ACCOUNTING
SERVICE AND MERCHANDISING
 What is Accounting
•Accounting is the systematic and
 comprehensive recording of financial
 transactions pertaining to a business.
•Accounting also refers to the process of
 summarizing, analyzing and reporting
 (BUSINESS) transactions to oversight agencies,
 regulators and tax collection entities.
 ACCOUNTING EQUATION
•The accounting equation is considered to be the
 foundation of the double-entry accounting
 system. The accounting equation shows on a
 company's balance sheet whereby the total of
 all the company's assets equals the sum of the
 company's liabilities and shareholders' equity.
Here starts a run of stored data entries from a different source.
(* ===== verification/TcpLh.v ===== *)
(** * The TCP line handler ([src/feeds/shared/tcp_feed/fh_shr_tcp_lh.c])

    One thread reads a stream of messages, each ended by a line feed, from a
    socket that does not block, cuts it into messages and gives each to the
    parser.  [lh] is everything the thread changes: the globals and statics of
    the file, the locals of [fh_shr_tcp_lh_run] that live across iterations,
    and what the callbacks change.  [None] is a write outside [rx_buf] or
    running out of fuel. *)
From S2P Require Import Prelude Bytes Mpool GapFill HTable Lookup Conn Feed Sock EdgeParse.

Definition HB_ALARM_TIMEOUT : Z := 10.
Definition FH_ALERT_SESSION_TERMINATED : Z := 4.
Definition FH_ALERT_TCP_CONNECTION_ESTABLISHED : Z := 5.
Definition FH_ALERT_TCP_CONNECTION_BROKEN : Z := 6.
Definition FH_ALERT_SERVER_HB_MISSING : Z := 7.

(** [char rx_buf[2048]] *)
Definition rx_buf_size : Z := 2048.

Record lh (O W : Type) := MkLh {
  lh_os : O;
  lh_feed : feed_state W;      (* lh_process, its first line and connection *)
  lh_socket : Z;               (* lines[0].primary.socket *)
  lh_session : list Z;         (* cur_session *)
  lh_seq_num : Z;              (* dir_edge_seq_num, uint64_t *)
  lh_hb_count : Z;             (* hb_count, uint64_t *)
  lh_monitor : Z;              (* monitor_hb_count *)
  lh_connections : Z;          (* de_connection_count *)
  lh_first_time : bool;        (* of dir_edge_reconnect *)
  lh_rx_buf : list Z;
  lh_part_rx : Z;
  lh_still_more : Z;
  lh_offset : Z;
  lh_add_order : bool;
  lh_len : Z;
  lh_tv : Z                    (* in microseconds *)
}.
Arguments MkLh {O W}.
Arguments lh_os {O W}.
Arguments lh_feed {O W}.
Arguments lh_socket {O W}.
Arguments lh_session {O W}.
Arguments lh_seq_num {O W}.
Arguments lh_hb_count {O W}.
Arguments lh_monitor {O W}.
Arguments lh_connections {O W}.
Arguments lh_first_time {O W}.
Arguments lh_rx_buf {O W}.
Arguments lh_part_rx {O W}.
Arguments lh_still_more {O W}.
Arguments lh_offset {O W}.
Arguments lh_add_order {O W}.
Arguments lh_len {O W}.
Arguments lh_tv {O W}.

(** What a feed gives the line handler ([fh_shr_tcp_cb_t]). *)
Record tcp_cb (O W : Type) := MkCb {
  (* rx_buf, length, type and *seq_no: the status and the new *seq_no *)
  cb_parse : list Z -> Z -> Z -> Z -> feed_state W -> option (Z * Z * feed_state W);
  (* *socketp, cur_session and *seq_no, and their new values *)
  cb_connect : Z -> list Z -> Z -> io O (Z * Z * list Z * Z);
  cb_alarm : Z -> feed_state W -> Z * feed_state W
}.
Arguments MkCb {O W}.
Arguments cb_parse {O W}.
Arguments cb_connect {O W}.
Arguments cb_alarm {O W}.

(** A write of [data] at [off]. *)
Definition write_at (buf : list Z) (off : Z) (data : list Z) : option (list Z) :=
  if (off <? 0) || (Z.of_nat (length buf) <? off + Z.of_nat (length data)) then None
  else Some (take (Z.to_nat off) buf ++ data ++ drop (Z.to_nat off + length data) buf).

Section lh.
Context {O W : Type} (os : syscall -> O -> sysret * O) (cb : tcp_cb O W).
(** Whether [fh_shr_tcp_lh_exit] was called, from another thread. *)
Context (finished : O -> bool).
Context (hook_msg_flush : option (W -> W)).
Notation lh := (lh O W).
Notation M := (io lh).

Definition set_os v (s : lh) : lh := MkLh v s.(lh_feed) s.(lh_socket) s.(lh_session) s.(lh_seq_num)
  s.(lh_hb_count) s.(lh_monitor) s.(lh_connections) s.(lh_first_time) s.(lh_rx_buf) s.(lh_part_rx)
  s.(lh_still_more) s.(lh_offset) s.(lh_add_order) s.(lh_len) s.(lh_tv).
Definition set_feed v (s : lh) : lh := MkLh s.(lh_os) v s.(lh_socket) s.(lh_session) s.(lh_seq_num)
  s.(lh_hb_count) s.(lh_monitor) s.(lh_connections) s.(lh_first_time) s.(lh_rx_buf) s.(lh_part_rx)
  s.(lh_still_more) s.(lh_offset) s.(lh_add_order) s.(lh_len) s.(lh_tv).
Definition set_conn sock session seq (s : lh) : lh := MkLh s.(lh_os) s.(lh_feed) sock session seq
  s.(lh_hb_count) s.(lh_monitor) s.(lh_connections) s.(lh_first_time) s.(lh_rx_buf) s.(lh_part_rx)
  s.(lh_still_more) s.(lh_offset) s.(lh_add_order) s.(lh_len) s.(lh_tv).
Definition set_hb hb_count monitor (s : lh) : lh := MkLh s.(lh_os) s.(lh_feed) s.(lh_socket)
  s.(lh_session) s.(lh_seq_num) hb_count monitor s.(lh_connections) s.(lh_first_time) s.(lh_rx_buf)
  s.(lh_part_rx) s.(lh_still_more) s.(lh_offset) s.(lh_add_order) s.(lh_len) s.(lh_tv).
Definition set_connections n (s : lh) : lh := MkLh s.(lh_os) s.(lh_feed) s.(lh_socket)
  s.(lh_session) s.(lh_seq_num) s.(lh_hb_count) s.(lh_monitor) n true s.(lh_rx_buf)
  s.(lh_part_rx) s.(lh_still_more) s.(lh_offset) s.(lh_add_order) s.(lh_len) s.(lh_tv).
Definition set_rx_buf v (s : lh) : lh := MkLh s.(lh_os) s.(lh_feed) s.(lh_socket) s.(lh_session)
  s.(lh_seq_num) s.(lh_hb_count) s.(lh_monitor) s.(lh_connections) s.(lh_first_time) v
  s.(lh_part_rx) s.(lh_still_more) s.(lh_offset) s.(lh_add_order) s.(lh_len) s.(lh_tv).
Definition set_part_rx v (s : lh) : lh := MkLh s.(lh_os) s.(lh_feed) s.(lh_socket) s.(lh_session)
  s.(lh_seq_num) s.(lh_hb_count) s.(lh_monitor) s.(lh_connections) s.(lh_first_time) s.(lh_rx_buf)
  v s.(lh_still_more) s.(lh_offset) s.(lh_add_order) s.(lh_len) s.(lh_tv).
Definition set_more offset more (s : lh) : lh := MkLh s.(lh_os) s.(lh_feed) s.(lh_socket)
  s.(lh_session) s.(lh_seq_num) s.(lh_hb_count) s.(lh_monitor) s.(lh_connections) s.(lh_first_time)
  s.(lh_rx_buf) s.(lh_part_rx) more offset s.(lh_add_order) s.(lh_len) s.(lh_tv).
Definition set_add_order v (s : lh) : lh := MkLh s.(lh_os) s.(lh_feed) s.(lh_socket) s.(lh_session)
  s.(lh_seq_num) s.(lh_hb_count) s.(lh_monitor) s.(lh_connections) s.(lh_first_time) s.(lh_rx_buf)
  s.(lh_part_rx) s.(lh_still_more) s.(lh_offset) v s.(lh_len) s.(lh_tv).
Definition set_len v (s : lh) : lh := MkLh s.(lh_os) s.(lh_feed) s.(lh_socket) s.(lh_session)
  s.(lh_seq_num) s.(lh_hb_count) s.(lh_monitor) s.(lh_connections) s.(lh_first_time) s.(lh_rx_buf)
  s.(lh_part_rx) s.(lh_still_more) s.(lh_offset) s.(lh_add_order) v s.(lh_tv).
Definition set_tv v (s : lh) : lh := MkLh s.(lh_os) s.(lh_feed) s.(lh_socket) s.(lh_session)
  s.(lh_seq_num) s.(lh_hb_count) s.(lh_monitor) s.(lh_connections) s.(lh_first_time) s.(lh_rx_buf)
  s.(lh_part_rx) s.(lh_still_more) s.(lh_offset) s.(lh_add_order) s.(lh_len) v.

Definition get {A} (f : lh -> A) : M A := fun s => Some (f s, s).
Definition modify (f : lh -> lh) : M unit := fun s => Some (tt, f s).

(** A computation of the socket library. *)
Definition lift {A} (m : io O A) : M A := fun s =>
  match m s.(lh_os) with Some (a, o) => Some (a, set_os o s) | None => None end.

Definition call (c : syscall) : M sysret := lift (sys os c).

(** [recv(socket, &rx_buf[off], n, flags)] *)
Definition recv_at (off n flags : Z) : M sysret :=
  sock ← get lh_socket;
  r ← call (SysRecv sock n flags);
  buf ← get lh_rx_buf;
  match write_at buf off r.(r_data) with
  | Some buf => _ ← modify (set_rx_buf buf); mret r
  | None => no_fuel
  end.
   BASIC ACCOUNTING PRINCIPLES
Generally Accepted Accounting Principles (GAAP) is the accounting standard
• Accrual principle. This is the concept that accounting transactions
  should be recorded in the accounting periods when they actually
  occur, rather than in the periods when there are cash flows associated
  with them.
• Conservatism principle. This is the concept that you should record
  expenses and liabilities as soon as possible, but to record revenues
  and assets only when you are sure that they will occur.
• Consistency principle. This is the concept that, once you adopt an
  accounting principle or method, you should continue to use it until a
  demonstrably better principle or method comes along.
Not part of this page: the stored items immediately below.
(** An order of 100 shares at 125.50 comes in and all of it is executed. *)
Lemma edge_msg_delivered_witness :
  exists t st1 st2, table_book t 4 (∅ : gmap (list Z) order) /\
    fh_edge_parse_msg (edge_cfg true) edge_quiet (edge_encode 83 (field 8 8 12345678) 65 demo_add ++ [10])
      47 65 1 (edge_state t) = Some (FH_OK, 2, st1) /\
    table_book st1.(fs_order_table) 4 {[ demo_ref := MkOrder 1255000 100 66 [73; 66; 77; 32; 32; 32] ]} /\
    fh_edge_parse_msg (edge_cfg true) edge_quiet (edge_encode 83 (field 8 8 12345679) 69
      (EwOrderExecuted demo_ref (field 6 3 100) (replicate 21 48)) ++ [10]) 50 69 2 st1 =
      Some (FH_OK, 3, st2) /\
    table_book st2.(fs_order_table) 4 (∅ : gmap (list Z) order).
Proof.
  destruct (lkp_init_spec ord_key_of sizeof_ord_key "OrderTable" sizeof_ord 4096 65536 4)
    as (t & _ & Hr & _); [done | done | done | lia | unfold sizeof_ord; lia |].
  assert (Ht : table_book t 4 (∅ : gmap (list Z) order)) by (exists ∅; split; [exact Hr | by constructor]).
  destruct (edge_msg_delivered (edge_cfg true) edge_quiet 83 (field 8 8 12345678) 12345678 65 demo_sent
    demo_add 47 [10] 1 (edge_state t) 4 ∅) as (sym & ord & st1 & E1 & Hb1 & _);
    [by apply field_is_number | constructor; by apply field_is_number; lia | done | by left | by split |].
  pose (m2 := EwOrderExecuted demo_ref (field 6 3 100) (replicate 21 48)).
  destruct (edge_msg_delivered (edge_cfg true) edge_quiet 83 (field 8 8 12345679) 12345679 69
    (EsOrderExecuted demo_ref 100 (replicate 21 48)) m2 50 [10] 2
    st1 4 (edge_meant_book 4 demo_sent ∅)) as (sym2 & ord2 & st2 & E2 & Hb2 & _);
    [by apply field_is_number | constructor; by apply field_is_number; lia | done | done | exact Hb1 |].
  exists t, st1, st2. split; [exact Ht|]. split; [exact E1|]. split; [exact (proj2 Hb1 eq_refl)|].
  split; [exact E2|]. exact (proj2 Hb2 eq_refl).
Defined.

(** An executed message whose length is wrong is reported by its handler,
    but the parser does not look: it counts the message and sends on whatever
    [data] holds, which nothing has initialised. *)
Theorem edge_executed_unchecked {W} cfg (hooks : edge_hooks W) rx_buf len seq st :
  len <> ORDER_EXECUTED_MSG_SIZE ->
  fh_edge_parse_msg cfg hooks rx_buf len 69 seq st = Some (edge_send hooks EdNone seq st) /\
  (hooks.(edge_hook_msg_send) = None ->
   fh_edge_parse_msg cfg hooks rx_buf len 69 seq st = Some (FH_OK, u64 (seq + 1), st)).
Proof.
  intros Hl. assert (E : fh_edge_parse_msg cfg hooks rx_buf len 69 seq st = Some (edge_send hooks EdNone seq st)).
  { unfold fh_edge_parse_msg. cbn. unfold fh_de_parse_order_executed_msg. by rewrite eqb_false_of_ne. }
  split; [done|]. intros Hn. rewrite E. unfold edge_send. by rewrite Hn.
Qed.

Lemma edge_executed_unchecked_witness :
  fh_edge_parse_msg (edge_cfg false)
    (MkEdgeHooks None (Some (fun data n => (FH_OK, match data with EdNone => n + 1 | _ => n end))) (fun _ => None))
    [] 12 69 9 (MkFeed 1 0 stats_zero (MkTbl None None 0 0 ∅) (MkTbl None None 0 0 ∅) None NULL false 0) =
  Some (FH_OK, 10, MkFeed 1 0 stats_zero (MkTbl None None 0 0 ∅) (MkTbl None None 0 0 ∅) None NULL false 1).
Proof.
  pose proof (edge_executed_unchecked (edge_cfg false)
    (MkEdgeHooks None (Some (fun data n => (FH_OK, match data with EdNone => n + 1 | _ => n end))) (fun _ => None))
    [] 12 9 (MkFeed 1 0 stats_zero (MkTbl None None 0 0 ∅) (MkTbl None None 0 0 ∅) None NULL false 0)
    ltac:(unfold ORDER_EXECUTED_MSG_SIZE; lia)) as [E _]. rewrite E. reflexivity.
Defined.

(** A number right-aligned in a field of at most ten
    characters is read exactly by both number parsers when it is below three
    billion, so in every field of at most nine characters; a price of ten
    digits is read exactly only then: from three billion (300,000.0000) on,
    the product of the first digit overflows an [int]. *)
Theorem edge_number_field w l z :
  is_field w l z -> (w <= 10)%nat ->
  (z < 3000000000 -> fh_dirEdge_convert_int l = z) /\
  (fh_dirEdge_get_price l = z <-> z < 3000000000).
Proof.
  intros Hf Hw. assert (Hz : 0 <= z < 10000000000).
  { destruct Hf as (n & Hn & _ & Hz). split; [lia|].
    assert (10 ^ Z.of_nat n <= 10 ^ 10) by (apply Z.pow_le_mono_r; lia). lia. }
  unfold fh_dirEdge_convert_int, fh_dirEdge_get_price.
  rewrite (de_digits_field u32 u32_small w l z Hf Hw).
  rewrite (de_digits_field u64 ltac:(intros; apply u64_small; lia) w l z Hf Hw). split.
  - intros H3. apply de_number_small; [apply u32_small | lia].
  - by apply de_number_exact.
Qed.

Lemma edge_number_field_witness :
  fh_dirEdge_get_price (field 10 10 2999999999) = 2999999999 /\
  fh_dirEdge_get_price (field 10 10 3000000000) <> 3000000000.
Proof.
  split.
  - apply (edge_number_field 10 (field 10 10 2999999999) 2999999999); [|lia..].
    exists 10%nat. split; [lia|]. split; [reflexivity | lia].
  - intros E. apply (edge_number_field 10 (field 10 10 3000000000) 3000000000) in E; [lia | | lia].
    exists 10%nat. split; [lia|]. split; [reflexivity | lia].
Defined.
• Cost principle. This is the concept that a business should only
  record its assets, liabilities, and equity investments at their original
  purchase costs.
• Economic entity principle. This is the concept that the transactions
  of a business should be kept separate from those of its owners
  and other businesses.
• Full disclosure principle. This is the concept that you should
  include in or alongside the financial statements of a business all of
  the information that may impact a reader's understanding of
  those statements.
• Going concern principle. This is the concept that a business will
  remain in operation for the foreseeable future. This means that
  you would be justified in deferring the recognition of some
  expenses, such as depreciation, until later periods.
• Matching principle. This is the concept that, when you record
  revenue, you should record all related expenses at the same time.
  Thus, you charge inventory to the cost of goods sold at the same
  time that you record revenue from the sale of those inventory
  items.
• Materiality principle. This is the concept that you should record a
  transaction in the accounting records if not doing so might have
  altered the decision making process of someone reading the
  company's financial statements.
• Monetary unit principle. This is the concept that a business should
  only record transactions that can be stated in terms of a unit of
  currency.
• Reliability principle. This is the concept that only those
  transactions that can be proven should be recorded. For
  example, a supplier invoice is solid evidence that an
  expense has been recorded.
• Revenue recognition principle. This is the concept that you
  should only recognize revenue when the business has
  substantially completed the earnings process.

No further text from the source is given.